Make Hadoop NetworkTopology and data locality more pluggable for other deploying topology like: virtualization.

Jun Ping Du Mon, 04 Jun 2012 08:49:05 -0700

Hello Folks,
      I just filed a Umbrella jira today to address current NetworkTopology 
issue that binding strictly to three tier network. The motivation here is to 
make hadoop more flexible for deploying topology (especially for 
cloud/virtualization case) and more configurable in data locality related 
policies like: replica placement, task scheduling, choosing block for DFSClient 
reading, balancing. 
      We submit a draft proposal in this Umbrella as well as the implementation 
code. As code base is large (~260K), the code is separated into 7 sub JIRA 
issues which seems to be more convenient for reviewing. However, we split the 
code based on functionality which cause some dependencies between patches which 
way we are not sure the best.

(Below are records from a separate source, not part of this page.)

(* ===== verification/ScannerSpec.v ===== *)
(** * The scanner meets its specification

    Total-correctness specifications of the functions of [iperf_bounded_output.c]
    for every reader that delivers the bytes of some stream in order (in chunks
    of its choice, failing whenever it likes): no function leaves a buffer or
    loops forever, and each success means that the consumed bytes are in the
    grammar and that their compact form was emitted. *)

From S2P Require Import Prelude Bytes JsonGrammar BoundedOutput.
Import Scanner.
Local Open Scope c_scope.
#[local] Opaque IPERF_OUTPUT_MAX_BYTES IPERF_RESULT_CORE_MAX_BYTES
  IPERF_RESULT_CORE_MAX_VALUES IPERF_RESULT_MAX_VALUES.

(** ** Readers *)

(** What the scanner relies on: a successful call returns the next bytes of the
    stream, between one and [count] of them. *)
Class StreamReader {Ctx : Type} (read : Ctx -> Z -> read_result Ctx) (stream_of : Ctx -> list Z) : Prop := {
  reader_bytes ctx count :
    1 <= count ->
    let r := read ctx count in
    1 <= r_n r <= count ->
    zlen (r_bytes r) = r_n r /\ Forall byte_ok (r_bytes r) /\
    stream_of ctx = r_bytes r ++ stream_of (r_ctx r) }.

(** A frame: its declared length, what the reader has to offer at its start, and
    an invariant of the reader's context. *)
Record framing (Ctx : Type) := mk_framing {
  fr_length :> Z;
  fr_origin : list Z;
  fr_inv : Ctx -> Prop }.
Arguments mk_framing {Ctx}.
Arguments fr_length {Ctx}.
Arguments fr_origin {Ctx}.
Arguments fr_inv {Ctx}.

(** A declared length that the caller accepts, and an invariant of every call. *)
Class FrameOk {Ctx : Type} (read : Ctx -> Z -> read_result Ctx) (frame : framing Ctx) : Prop := {
  frame_ok : 0 <= frame <= IPERF_RESULT_FRAME_MAX_BYTES;
  frame_inv ctx count : fr_inv frame ctx -> fr_inv frame (r_ctx (read ctx count)) }.

Section Spec.
Context {Ctx : Type} (read : Ctx -> Z -> read_result Ctx) (stream_of : Ctx -> list Z).
Context `{!StreamReader read stream_of}.
Context (frame : framing Ctx) `{!FrameOk read frame}.

Abbreviation parser := (@parser Ctx).
Abbreviation PM := (@PM Ctx).

(** ** The invariant *)

(** Without a buffer the output is empty, and not complete. *)
Definition output_inv (lim : Z) (o : iperf_server_output) (err : Z) : Prop :=
  match out_value o with
  | Some b =>
      cap b = lim + 1 /\ zlen (data b) = out_length o /\ out_length o <= lim /\
      (out_state o = IPERF_OUTPUT_COMPLETE \/ out_state o = IPERF_OUTPUT_TRUNCATED)
  | None => out_length o = 0 /\ (out_state o = IPERF_OUTPUT_COMPLETE -> err <> 0)
  end.

Record inv (p : parser) : Prop := {
  i_cursor : 0 <= cursor p <= available p;
  i_input : zlen (input p) = available p;
  i_bytes : Forall byte_ok (input p);
  i_remaining : 0 <= remaining p;
  i_read : bytes_read (metrics p) + remaining p = frame;
  i_nonneg : 0 <= bytes_read (metrics p);
  i_core : zlen (data (core p)) = core_length p;
  i_core_max : core_length p <= IPERF_RESULT_CORE_MAX_BYTES;
  i_core_cap : cap (core p) = IPERF_RESULT_CORE_MAX_BYTES + 1;
  i_core_values : error p = 0 -> 0 <= core_values (metrics p) <= IPERF_RESULT_CORE_MAX_VALUES;
  i_depth : maximum_depth (metrics p) <= IPERF_RESULT_MAX_DEPTH;
  i_limit : 1 <= limit p <= IPERF_OUTPUT_MAX_BYTES;
  i_peak : peak_buffer_capacity (metrics p) <= IPERF_RESULT_CORE_MAX_BYTES + limit p + 2;
  i_json : core_json_bytes (metrics p) <= IPERF_RESULT_CORE_MAX_BYTES;
  i_output : output_inv (limit p) (output p) (error p);
  i_context : fr_inv frame (context p);
  i_unread : error p = 0 -> exists c, zlen c = bytes_read (metrics p) /\ fr_origin frame = c ++ stream_of (context p) }.

(** The bytes still to come, and an upper bound on their number. *)
Definition pending (p : parser) : list Z := drop (Z.to_nat (cursor p)) (input p).
Definition stream (p : parser) : list Z :=
  pending p ++ firstn (Z.to_nat (remaining p)) (stream_of (context p)).
Definition read_budget (p : parser) : Z := remaining p + available p - cursor p.

(** ** What has been emitted *)

Definition odata (o : iperf_server_output) : list Z :=
  match out_value o with Some b => data b | None => [] end.

(** The output after the text scalar [v]. *)
Definition deliver1 (lim : Z) (o : iperf_server_output) (v : Z) : iperf_server_output :=
  let bytes := utf8_encode v in
  let obs := u64 (observed_bytes o + zlen bytes) in
  if v =? 0 then
    mk_output None 0 obs IPERF_OUTPUT_INVALID (out_format o) IPERF_OUTPUT_INVALID_DATA
      (observed_bytes_complete o)
  else if decide (out_state o = IPERF_OUTPUT_COMPLETE) then
    if lim <? out_length o + zlen bytes then
      mk_output (out_value o) (out_length o) obs IPERF_OUTPUT_TRUNCATED (out_format o)
        IPERF_OUTPUT_BYTE_LIMIT (observed_bytes_complete o)
    else
      mk_output ((fun b => mk_cbuf (cap b) (data b ++ bytes)) <$> out_value o)
        (out_length o + zlen bytes) obs (out_state o) (out_format o) (out_reason o)
        (observed_bytes_complete o)
  else
    mk_output (out_value o) (out_length o) obs (out_state o) (out_format o) (out_reason o)
      (observed_bytes_complete o).

Definition deliver (lim : Z) (vs : list Z) (o : iperf_server_output) : iperf_server_output :=
  foldl (deliver1 lim) o vs.

(** The JSON output from [o] to [o'] while the bytes [e] were emitted: complete
    output grows, until a limit discards it for good. *)
Definition json_grows (lim : Z) (e : list Z) (o o' : iperf_server_output) : Prop :=
  out_format o' = out_format o /\
  (out_state o <> IPERF_OUTPUT_COMPLETE -> out_state o' = out_state o /\ out_reason o' = out_reason o) /\
  (out_state o = IPERF_OUTPUT_COMPLETE ->
     out_state o' = IPERF_OUTPUT_COMPLETE /\ odata o' = odata o ++ e \/
     out_state o' = IPERF_OUTPUT_DISCARDED /\
     (out_reason o' = IPERF_OUTPUT_BYTE_LIMIT /\ lim < zlen (odata o) + zlen e \/
      out_reason o' = IPERF_OUTPUT_NODE_LIMIT)).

Welcome to provide comments and suggestions on 
doc and code, and look forward to work with all of you to enhance hadoop in 
some new situations towards perfect.
      Hope this is a good start.

Cheers,

Junping

----- Original Message -----
From: "Junping Du (JIRA)" <[email protected]>
To: [email protected]
Sent: Monday, June 4, 2012 12:09:22 PM
Subject: [jira] [Created] (HADOOP-8468) Umbrella of enhancements to support 
different failure and locality topologies

Junping Du created HADOOP-8468:
----------------------------------

             Summary: Umbrella of enhancements to support different failure and 
locality topologies
                 Key: HADOOP-8468
                 URL: https://issues.apache.org/jira/browse/HADOOP-8468
             Project: Hadoop Common
          Issue Type: Bug
          Components: ha, io
    Affects Versions: 2.0.0-alpha, 1.0.0
            Reporter: Junping Du
            Assignee: Junping Du
            Priority: Critical

The current hadoop network topology (described in some previous issues like: 
Hadoop-692) works well in classic three-tiers network when it comes out. 
However, it does not take into account other failure models or changes in the 
infrastructure that can affect network bandwidth efficiency like: 
virtualization.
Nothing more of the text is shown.